» Action item
How many lines in the data that follows contain the word "strlen"? Only that number is needed.

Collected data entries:
↓

(** * noRSI: the activity tracker and the query handler

    A shallow embedding of [safety-tracker.c] and [query-handler.c].

    - C [int] values are integers of [Z] in the range [INT_MIN .. INT_MAX];
      the one arithmetic operation of the tracker, [+=], is written with
      its 32-bit two's-complement result.
    - The global array [periods] is a [list tracking_period]; the loops
      [for (i = 0; i < tracker_count_periods (); i++)] update it by index.
    - [unsigned char] buffers are lists of [ascii] (one [ascii] is one
      byte); C strings are [string]s.
    - A memory access outside an array has no defined result: the
      operations that copy into or out of a buffer return [None] there. *)

From Stdlib Require Import ZArith List String Ascii Lia.
From stdpp Require Import base option list strings.

Open Scope Z_scope.

(** ** C integers *)

Module CInt.

Definition INT_MAX : Z := 2147483647.
Definition INT_MIN : Z := -2147483648.

Definition in_range (z : Z) : Prop := INT_MIN <= z <= INT_MAX.

(** The representative of [z] modulo 2^32 in [INT_MIN .. INT_MAX]. *)
Definition wrap (z : Z) : Z := (z + 2147483648) mod 4294967296 - 2147483648.

(** [a + b] on [int]. *)
Definition add (a b : Z) : Z := wrap (a + b).

(** The character of the decimal digit [d]. *)
Definition digit_char (d : Z) : ascii := ascii_of_nat (48 + Z.to_nat d).

(** The decimal digits of [n] put in front of [acc], the most significant
    first; an [int] has at most ten of them, which [fuel] counts down. *)
Fixpoint decimal (fuel : nat) (n : Z) (acc : string) : string :=
  match fuel with
  | O => acc
  | S fuel' =>
      let acc' := String (digit_char (n mod 10)) acc in
      if n <? 10 then acc' else decimal fuel' (n / 10) acc'
  end.

(** [sprintf (readout, "%i", z)]: the decimal digits of [z], after a
    minus sign when [z] is negative. *)
Definition sprintf_i (z : Z) : string :=
  if z <? 0 then String "-" (decimal 10 (- z) EmptyString)
  else decimal 10 z EmptyString.

(** The value of a run of decimal digits read after the value [k], as
    [atoi] reads them. *)
Fixpoint digits_value (k : Z) (s : string) : Z :=
  match s with
  | EmptyString => k
  | String c r => digits_value (k * 10 + (Z.of_nat (nat_of_ascii c) - 48)) r
  end.

(** The integer that a decimal readout denotes. *)
Definition read_int (s : string) : Z :=
  match s with
  | String "-" r => - digits_value 0 r
  | _ => digits_value 0 s
  end.

End CInt.

(** ** Text helpers *)

Module Text.

(** The double quote and the line feed. *)
Definition dquote : ascii := "034"%char.
Definition newline : ascii := "010"%char.
Definition NUL : ascii := "000"%char.

Definition nl : string := String newline EmptyString.

(** Literals of the source that hold double quotes are written here with
    apostrophes: [lit] puts the double quotes back. *)
Fixpoint lit (s : string) : string :=
  match s with
  | EmptyString => EmptyString
  | String c r => String (if Ascii.eqb c "'"%char then dquote else c) (lit r)
  end.

(** [strlen] as a C [int]. *)
Definition strlen (s : string) : Z := Z.of_nat (String.length s).

(** [buff[strlen (buff) - 1] = 0]: the string loses its last character. *)
Fixpoint chop_last (s : string) : string :=
  match s with
  | EmptyString => EmptyString
  | String c EmptyString => EmptyString
  | String c r => String c (chop_last r)
  end.

(** The bytes of a string, and the C string held at the front of a byte
    array (the bytes before the first NUL). *)
Definition bytes_of (s : string) : list ascii := list_ascii_of_string s.

Fixpoint c_str (l : list ascii) : list ascii :=
  match l with
  | [] => []
  | c :: r => if Ascii.eqb c NUL then [] else c :: c_str r
  end.

(** [strcmp (a, b) == 0]. *)
Definition strcmp_eq (a : list ascii) (b : string) : bool :=
  bool_decide (c_str a = c_str (bytes_of b)).

End Text.

(** ** safety-tracker.c *)

Module SafetyTracker.
Import CInt Text.

Record tracking_period_config := {
  name : string;
  limit_seconds : Z;
  reset_seconds : Z;
  break_seconds : Z
}.

Record tracking_period := {
  config : tracking_period_config;
  active_seconds : Z
}.

Definition set_active_seconds (p : tracking_period) (a : Z) : tracking_period :=
  {| config := config p; active_seconds := a |}.

(** The static configuration. *)
Definition micro_config : tracking_period_config :=
  {| name := "micro"; limit_seconds := 3 * 60;
     reset_seconds := 15; break_seconds := 30 |}.
Definition normal_config : tracking_period_config :=
  {| name := "normal"; limit_seconds := 45 * 60;
     reset_seconds := 0; break_seconds := 10 * 60 |}.
Definition workday_config : tracking_period_config :=
  {| name := "workday"; limit_seconds := 4 * 60 * 60;
     reset_seconds := 0; break_seconds := 8 * 60 * 60 |}.

(** The array [periods] at start-up. *)
Definition periods : list tracking_period :=
  [ {| config := micro_config; active_seconds := 0 |};
    {| config := normal_config; active_seconds := 0 |};
    {| config := workday_config; active_seconds := 0 |} ].

Definition tracker_count_periods (ps : list tracking_period) : nat := length ps.

(** [for (int i = from; i < from + n; i++) periods[i] = body (periods[i])] *)
Fixpoint for_periods (body : tracking_period -> tracking_period)
    (from n : nat) (ps : list tracking_period) : list tracking_period :=
  match n with
  | O => ps
  | S n' => for_periods body (S from) n' (alter body from ps)
  end.

(** The body of the loop of [tracker_provide_idle_seconds]. *)
Definition idle_period (idle_seconds : Z) (period : tracking_period)
    : tracking_period :=
  let cfg := config period in
  if 0 <? active_seconds period then
    if (active_seconds period <? limit_seconds cfg)
       && (0 <? reset_seconds cfg)
       && (reset_seconds cfg <? idle_seconds)
    then set_active_seconds period 0
    else if break_seconds cfg <? idle_seconds
    then set_active_seconds period 0
    else period
  else period.

Definition tracker_provide_idle_seconds (idle_seconds : Z)
    (ps : list tracking_period) : list tracking_period :=
  for_periods (idle_period idle_seconds) 0 (tracker_count_periods ps) ps.

(** The body of the loop of [tracker_provide_active_seconds]. *)
Definition active_period (seconds : Z) (period : tracking_period)
    : tracking_period :=
  set_active_seconds period (add (active_seconds period) seconds).

Definition tracker_provide_active_seconds (seconds : Z)
    (ps : list tracking_period) : list tracking_period :=
  for_periods (active_period seconds) 0 (tracker_count_periods ps) ps.

(** What one pass of the loop of [tracker_get_status_json] appends. *)
Definition status_entry (period : tracking_period) : string :=
  lit "{'name':'" +:+ name (config period) +:+ lit "','safe':"
  +:+ (if limit_seconds (config period) <? active_seconds period
       then "false" else "true")
  +:+ lit ",'accumulated_seconds':" +:+ sprintf_i (active_seconds period)
  +:+ lit ",'break_at':" +:+ sprintf_i (limit_seconds (config period))
  +:+ "},".

Fixpoint status_entries (buff : string) (ps : list tracking_period) : string :=
  match ps with
  | [] => buff
  | period :: rest => status_entries (buff +:+ status_entry period) rest
  end.

(** The size of the block that [tracker_get_status_json] allocates. *)
Definition STATUS_BUFFER : Z := 512.

(** The text that [tracker_get_status_json] builds, before any check of
    the room it takes. *)
Definition status_text (ps : list tracking_period) : string :=
  chop_last (status_entries (lit "{'periods':[") ps) +:+ "]}" +:+ nl.

(** [tracker_get_status_json]: the text, when it and its final NUL fit
    the block of [STATUS_BUFFER] bytes. *)
Definition tracker_get_status_json (ps : list tracking_period)
    : option string :=
  let buff := status_text ps in
  if strlen buff <? STATUS_BUFFER then Some buff else None.

End SafetyTracker.

(** ** query-handler.c *)

Module QueryHandler.
Import CInt Text SafetyTracker.

Definition QUERY_HANDLER_MAX_CONNECTION_BACKLOG : Z := 1.
Definition QUERY_HANDLER_MAX_CLIENTS : nat := 16.
Definition QUERY_HANDLER_MAX_CLIENT_BUFFER : Z := 1024.

(** The event bits of [<poll.h>]. *)
Definition POLLIN : Z := 1.
Definition POLLOUT : Z := 4.

(** [struct client_state]; its field [in] is [in_buf] here. *)
Record client_state := {
  in_buf : list ascii;
  in_len : Z;
  in_ready : Z;
  out : list ascii;
  out_len : Z
}.

Record pollfd := {
  fd : Z;
  events : Z;
  revents : Z
}.

(** [memset (&client_state[i], 0, sizeof (struct client_state))] *)
Definition zero_client : client_state :=
  {| in_buf := replicate (Z.to_nat QUERY_HANDLER_MAX_CLIENT_BUFFER) NUL;
     in_len := 0; in_ready := 0;
     out := replicate (Z.to_nat QUERY_HANDLER_MAX_CLIENT_BUFFER) NUL;
     out_len := 0 |}.

(** *** Memory *)

(** [n] bytes of [buf] from index [off]; nothing is defined outside [buf]. *)
Definition load_bytes (buf : list ascii) (off n : Z) : option (list ascii) :=
  if (0 <=? off) && (0 <=? n) && (off + n <=? Z.of_nat (length buf))
  then Some (take (Z.to_nat n) (drop (Z.to_nat off) buf))
  else None.

(** [buf] after the bytes [src] are copied to index [off]. *)
Definition store_bytes (buf : list ascii) (off : Z) (src : list ascii)
    : option (list ascii) :=
  if (0 <=? off) && (off + Z.of_nat (length src) <=? Z.of_nat (length buf))
  then Some (take (Z.to_nat off) buf ++ src
             ++ drop (Z.to_nat off + length src) buf)
  else None.

(** [memmove (&buf[dst], &buf[src], n)].  The handler's one [memcpy]
    inside a single buffer copies towards the front, where a forward
    copy gives the same bytes. *)
Definition memmove (buf : list ascii) (dst src n : Z) : option (list ascii) :=
  bytes ← load_bytes buf src n; store_bytes buf dst bytes.

(** *** Messages *)

(** The index of the first line feed of [l]. *)
Fixpoint newline_index (l : list ascii) : option nat :=
  match l with
  | [] => None
  | c :: r => if Ascii.eqb c newline then Some O else S <$> newline_index r
  end.

(** The bytes [in[0] .. in[in_len - 1]] that the scans go over. *)
Definition filled (cs : client_state) : list ascii :=
  take (Z.to_nat (in_len cs)) (in_buf cs).

Definition query_handler_message_ready (cs : client_state) : bool :=
  match newline_index (filled cs) with
  | Some _ => true
  | None => false
  end.

Definition query_handler_handle_message (ps : list tracking_period)
    (cs : client_state) : option client_state :=
  let msg_len :=
    match newline_index (filled cs) with
    | Some i => Z.of_nat i
    | None => 0
    end in
  parse_buff ← load_bytes (in_buf cs) 0 msg_len;
  cs1 ←
    (if strcmp_eq parse_buff "status" then
       status ← tracker_get_status_json ps;
       out' ← store_bytes (out cs) 0 (bytes_of status);
       Some {| in_buf := in_buf cs; in_len := in_len cs;
               in_ready := in_ready cs;
               out := out'; out_len := strlen status |}
     else if strcmp_eq parse_buff "info" then Some cs
     else Some cs);
  in' ← memmove (in_buf cs1) 0 (msg_len + 1) (in_len cs1 - (msg_len + 1));
  Some {| in_buf := in'; in_len := in_len cs1 - (msg_len + 1);
          in_ready := in_ready cs1;
          out := out cs1; out_len := out_len cs1 |}.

↑

» Response
5